I look away every time. Because I have to.

Because if I don’t, I’ll break something. Probably me.

And then, just like that, it’s the end of the week.

My parents are coming back tomorrow. The boys will be moving out, going back to their own place.

I don’t think I’m ready.

Not because of Tyler. He and I are okay, I think. Steady again, sort of. We have dinner when we can. He texts me more. He’s trying. I see that.

But it’s not about Tyler.

It’s about the way the air in the house feels different lately. Thicker. Heavier.

Like something's missing already.

The mattress in my room is gone. Folded up and stored or hauled away—I don’t ask.
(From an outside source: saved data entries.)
(* ===== verification/Bench.v ===== *)
(** * Bench: the gate of the safety benchmark

    Models [src/dbsafe-bench/src]: the vocabulary of the golden file ([verdict.rs]), the
    probes that drive the real enforcement components ([floor.rs]), the runner and its
    report ([runner.rs]) and the comparison with the golden file ([golden.rs]).  A probe
    calls the definitions of this development that model the component it calls; a panic
    of a probe ([unwrap], the overflow of the predicted total) is [None].  The parsers,
    SHA-256 and the [Debug] form of a string are parameters, as they are for the
    components.  Not modelled: the text of the verdict table. *)

From Stdlib Require Import SpecFloat ZifyBool.
From stdpp Require Import pretty.
From S2P Require Import Prelude PkChecksum Inverse Session BlastRadius Config DryRun Predicate Apply Frontend Classifier Messages ProxyGate.

Module Bench.
Import BlastRadius RoleConfig Session.Clock Session.Barrier.

(** ** The vocabulary *)

Inductive Verdict : Type := Block | Allow | Reverted | Refused | Bound.
Inductive Class_ : Type := Dangerous | AdversarialLegit.
Inductive Vector : Type := Naive | Obfuscated | DirectToDbBypass.
Inductive DefenseLayer : Type := Wall | Proxy | ProxyCutoff | GuardedApply | Certify | SelfDeterminedGate.

#[global] Instance Verdict_eq_dec : EqDecision Verdict.
Proof. solve_decision. Defined.
#[global] Instance Class_eq_dec : EqDecision Class_.
Proof. solve_decision. Defined.
#[global] Instance Vector_eq_dec : EqDecision Vector.
Proof. solve_decision. Defined.
#[global] Instance DefenseLayer_eq_dec : EqDecision DefenseLayer.
Proof. solve_decision. Defined.

Definition as_str (v : Verdict) : string :=
  match v with
  | Block => "BLOCK" | Allow => "ALLOW" | Reverted => "REVERTED" | Refused => "REFUSED" | Bound => "BOUND"
  end.

Definition is_contained (v : Verdict) : bool := match v with Allow => false | _ => true end.
Definition is_dangerous (c : Class_) : bool := match c with Dangerous => true | AdversarialLegit => false end.

Record GoldenRecord : Type := mkGolden {
  g_id : string;
  g_class : Class_;
  g_payload : string;
  g_vector : Vector;
  expected_verdict : Verdict;
  defense_layer : DefenseLayer;
  revert_diff_expected : option bool
}.

#[global] Instance GoldenRecord_eq_dec : EqDecision GoldenRecord.
Proof. solve_decision. Defined.

Record KnownBypass : Type := mkBypass {
  kb_id : string; kb_description : string; kb_class : Class_; logged : string
}.

Record KnownBypassLedger : Type := mkLedger { kb_version : Z; cadence : string; kb_entries : list KnownBypass }.

Definition mvp_empty : KnownBypassLedger :=
  mkLedger 1 "Refreshed by the benchmark maintainer quarterly AND on every floor change (SPEC §13.6). Each entry counts against the headline '0 catastrophic FN' number (SPEC §13.7/§13.8)." [].

Definition count_against_headline (l : KnownBypassLedger) : nat := length (kb_entries l).

(** ** The probes *)

Record Observed : Type := mkObserved {
  o_verdict : Verdict;
  bytes_out : Z;
  rows_out : Z;
  budget_bytes : Z;
  prod_rows_touched : Z;
  reverted_with_verified_diff : bool;
  o_reason : string
}.

(** An observation with no quantities. *)
Definition observed_plain (v : Verdict) (reason : string) : Observed := mkObserved v 0 0 0 0 false reason.

Definition role_budget (max_bytes max_rows : Z) : RoleBudget :=
  mkRoleBudget max_bytes max_rows Config.DEFAULT_MAX_PLAN_COST Config.DEFAULT_MAX_PLAN_ROWS
    (mkWindowBudget 60 (Apply.sat_mul max_bytes 1000) (Apply.sat_mul max_rows 1000)).

(** The loop over the rows, which [break]s at the first row over the budget: the bytes
    and rows let through, and the cap that cut it off. *)
Fixpoint stream (b : Budget.Budget) (row_bytes : Z) (n_rows : nat) (last_bytes last_rows : Z) :
    Z * Z * option Budget.Cap :=
  match n_rows with
  | O => (last_bytes, last_rows, None)
  | S n =>
      match Budget.charge_row b row_bytes with
      | (b, Budget.Within bytes rows) => stream b row_bytes n bytes rows
      | (_, Budget.Exceeded cap bytes rows) => (bytes, rows, Some cap)
      end
  end.

Definition probe_byte_cutoff (n_rows row_bytes max_bytes max_rows : Z) : Observed :=
  let budget := Budget.for_role (role_budget max_bytes max_rows) in
  let '(last_bytes, last_rows, cut) := stream budget row_bytes (Z.to_nat n_rows) 0 0 in
  mkObserved (match cut with Some _ => Bound | None => Allow end) last_bytes last_rows max_bytes 0 false
    (match cut with Some cap => Budget.cap_code cap | None => "within_budget" end).

(** The scripted connection of the bench. *)
Record ScriptedConn : Type := mkScripted {
  written_ids : list Z;
  tuple_deltas : list Apply.RelationChange;
  s_cascade_preimage_ids : gmap string (list Z);
  s_written_columns : list string;
  s_captured_image_cols : list string;
  s_racing_written_ids : list Z;
  s_preimage_seam_closed : bool;
  s_wal_bytes : Z;
  s_committed : bool;
  s_rolled_back : bool
}.

Definition int_key (id : Z) : PkChecksum.PkTuple := PkChecksum.tuple_single (PkChecksum.Int id).

Definition captured_with_cols (ids : list Z) (cols : list string) : list Apply.CapturedRow :=
  map (fun id => Apply.mkCaptured (int_key id) (map (fun c => (c, PkChecksum.Text "x")) cols)) ids.
Definition captured (ids : list Z) : list Apply.CapturedRow := captured_with_cols ids ["status"%string].

Definition scripted_forward (c : ScriptedConn) (relation : string) (cascade_relations : list string) :
    result Apply.ApplyError Apply.ForwardResult :=
  let cascade_preimages :=
    foldl (fun m rel => <[rel := captured (default [] (s_cascade_preimage_ids c !! rel))]> m) ∅ cascade_relations in
  let written := match s_captured_image_cols c with
                 | [] => captured (written_ids c)
                 | cols => captured_with_cols (written_ids c) cols
                 end in
  let racing := Apply.mkForward
      (written ++ map (fun id => Apply.mkCaptured (int_key id) [("id"%string, PkChecksum.Int id)]) (s_racing_written_ids c))
      cascade_preimages (s_written_columns c) in
  match s_racing_written_ids c with
  | id :: _ => if s_preimage_seam_closed c then Err (Apply.MissingPreImage relation (pretty id)) else Ok racing
  | [] => Ok racing
  end.

#[global] Instance ScriptedConn_conn : Apply.ApplyConn ScriptedConn := {|
  Apply.create_restore_point := fun c _ => (c, Ok "0/0"%string);
  Apply.begin := fun c _ => (c, Ok tt);
  Apply.xact_wal_bytes := fun c => (c, Ok (s_wal_bytes c));
  Apply.self_determined_pk_column := fun c _ => (c, None);
  Apply.apply_forward := fun c _ relation cascades => (c, scripted_forward c relation cascades);
  Apply.xact_tuple_deltas := fun c => (c, Ok (tuple_deltas c));
  Apply.commit := fun c =>
    (mkScripted (written_ids c) (tuple_deltas c) (s_cascade_preimage_ids c) (s_written_columns c)
       (s_captured_image_cols c) (s_racing_written_ids c) (s_preimage_seam_closed c) (s_wal_bytes c) true
       (s_rolled_back c), Ok tt);
  Apply.rollback := fun c =>
    (mkScripted (written_ids c) (tuple_deltas c) (s_cascade_preimage_ids c) (s_written_columns c)
       (s_captured_image_cols c) (s_racing_written_ids c) (s_preimage_seam_closed c) (s_wal_bytes c) (s_committed c)
       true, Ok tt)
|}.

Record DataLossCase : Type := mkCase {
  relation : string;
  kind : DryRun.WriteKind;
  grant_ids : list Z;
  target_effect : OpCounts;
  cascades : list (string * list Z * OpCounts);
  extra_effect : list (string * OpCounts);
  recompute_override : list (string * list Z);
  written_override : option (list Z);
  apply_deltas : list (string * OpCounts);
  cascade_preimage_ids : list (string * list Z);
  written_columns : list string;
  captured_image_cols : list string;
  racing_written_ids : list Z;
  preimage_seam_closed : bool;
  cap : WriteCap;
  wal_bytes : Z
}.

(** [collect] into a map: a later entry replaces an earlier one. *)
Definition collect_map {A} (l : list (string * A)) : gmap string A := foldl (fun m kv => <[kv.1 := kv.2]> m) ∅ l.

Definition change_of (re : string * OpCounts) : Apply.RelationChange :=
  Apply.mkChange re.1 (ins re.2) (upd re.2) (del re.2).

(** The connection of a case. *)
Definition conn_of (case : DataLossCase) : ScriptedConn :=
  let base_written := default (grant_ids case) (written_override case) in
  mkScripted
    (List.filter (fun id => negb (existsb (Z.eqb id) (racing_written_ids case))) base_written)
    (match apply_deltas case with
     | [] => [change_of (relation case, target_effect case)]
     | deltas => map change_of deltas
     end)
    (collect_map (cascade_preimage_ids case)) (written_columns case) (captured_image_cols case)
    (racing_written_ids case) (preimage_seam_closed case) (wal_bytes case) false false.

Definition total_rows_of (case : DataLossCase) : Z :=
  Z.of_nat (length (grant_ids case)) + foldl Z.add 0 (map (fun c => Z.of_nat (length c.1.2)) (cascades case)).

Section floor.
Context (parse_read : string -> option (list Classifier.Statement)).
Context (visit_expressions : Classifier.Statement -> list Classifier.Expr).
Context (parse_write : string -> result string (list Predicate.Statement)).
Context (visit_below : Predicate.Expr -> list Predicate.Expr) (to_lowercase : string -> string).
Context (sha256_hex : list byte -> string) (debug_str : string -> string) (overflow_checks : bool).

Definition probe_proxy_read_gate (sql : string) (via_simple_query : bool) : Observed :=
  let msg := if via_simple_query then Frontend.Query sql else Frontend.Parse EmptyString sql [] in
  match Enforce.gate parse_read visit_expressions msg with
  | Enforce.GateAllow _ => observed_plain Allow "allow"
  | Enforce.GateReject _ code _ => observed_plain Block code
  | Enforce.GateBlock _ code _ => observed_plain Block code
  end.

(** The checksum of the keys; [None] is a failed [unwrap]. *)
Definition checksum_of (rel : string) (ids : list Z) : option string :=
  b ← foldl (fun acc id => acc ≫= fun b => match PkChecksum.push b (int_key id) with
                                           | (b, Ok _) => Some b
                                           | (_, Err _) => None
                                           end) (Some (PkChecksum.for_relation rel)) ids;
  match PkChecksum.finalize sha256_hex b with Ok c => Some c | Err _ => None end.

(** The dry-run record of a case. *)
Definition grant_of (case : DataLossCase) : option BlastRadius :=
  target ← checksum_of (relation case) (grant_ids case);
  checksums ← foldl (fun acc c => m ← acc; h ← checksum_of c.1.1 c.1.2;
                                  Some (<[c.1.1 := PkChecksum.as_prefixed h]> m))
                (Some {[relation case := PkChecksum.as_prefixed target]}) (cascades case);
  let effects := foldl (fun m c => <[c.1.1 := c.2]> m) {[relation case := target_effect case]} (cascades case) in
  let effects := foldl (fun m re => <[re.1 := re.2]> m) effects (extra_effect case) in
  Some (mkBlastRadius "gate" "0/0" 0
          (mkAffected {[relation case := Z.of_nat (length (grant_ids case))]}
             (collect_map (map (fun c => (c.1.1, Z.of_nat (length c.1.2))) (cascades case)))
             checksums effects (total_rows_of case))
          [] [] RowExclusiveLock 5 0 [] true
          (match kind case with DryRun.WUpdate => Inverse.PreimageUpsert | DryRun.WDelete => Inverse.InsertRows end) false).

(** The apply a case describes, with the connection after it. *)
Definition run_case (case : DataLossCase) : option (ScriptedConn * result Apply.ApplyError Apply.AppliedWrite) :=
  grant ← grant_of case;
  r ← Apply.guarded_apply overflow_checks sha256_hex debug_str "gate" (kind case) (relation case) grant (cap case)
        (Apply.mkPitr false) (conn_of case) mkNoopBarrier mock_new;
  Some r.2.

Definition probe_guarded_apply (case : DataLossCase) : option Observed :=
  r ← run_case case;
  Some match r.2 with
       | Ok _ => mkObserved Allow 0 0 0 (total_rows_of case) false "committed"
       | Err e => mkObserved Reverted 0 0 0 0 true (Messages.ApplyError_fmt debug_str e)
       end.

(** The volatilities the bench's stand-in for the catalogue knows. *)
Inductive CorpusVolatility : Type := mkCorpusVolatility.

#[global] Instance CorpusVolatility_resolver : Predicate.FunctionVolatility CorpusVolatility := {|
  Predicate.volatility_of := fun r name =>
    (r, let bare := Predicate.bare_name name in
        if Predicate.elem bare ["abs"; "lower"; "upper"; "length"; "mod"]%string then Predicate.Immutable
        else if Predicate.elem bare ["random"; "clock_timestamp"; "nextval"]%string then Predicate.Volatile
        else Predicate.Unknown)
|}.

Definition probe_self_determined_gate (sql pk_col : string) : Observed :=
  match (Predicate.self_determined_predicate_reason parse_write visit_below to_lowercase sql pk_col mkCorpusVolatility).2 with
  | None => observed_plain Allow "self_determined"
  | Some reason => observed_plain Refused (Messages.NotSelfDetermined_fmt reason)
  end.

Definition probe_certify (op : Inverse.Operation) : Observed :=
  match Inverse.certify op with
  | Ok _ => observed_plain Allow "certified"
  | Err refused => observed_plain Refused (Messages.RefusedOp_fmt refused)
  end.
The drawers are empty too. I open one just to check and find nothing but dust and the faintest whisper of his cologne.

Except.

The bottom drawer isn’t empty.

A black shirt. Folded, like he meant to leave it. Like it’s waiting for me to find it.

The one he gave me the night of the storm. The night he wrapped me in it like armor. The night he sat with me in the dark and stayed.

I sit on the edge of the bed, holding the shirt in my hands. It still smells like him. That same clean-and-safety scent that makes my chest hurt.

Did he forget it?

Did he leave it?

No. Surely not.

I tell myself I’ll ask Tyler to give it back to him. Eventually.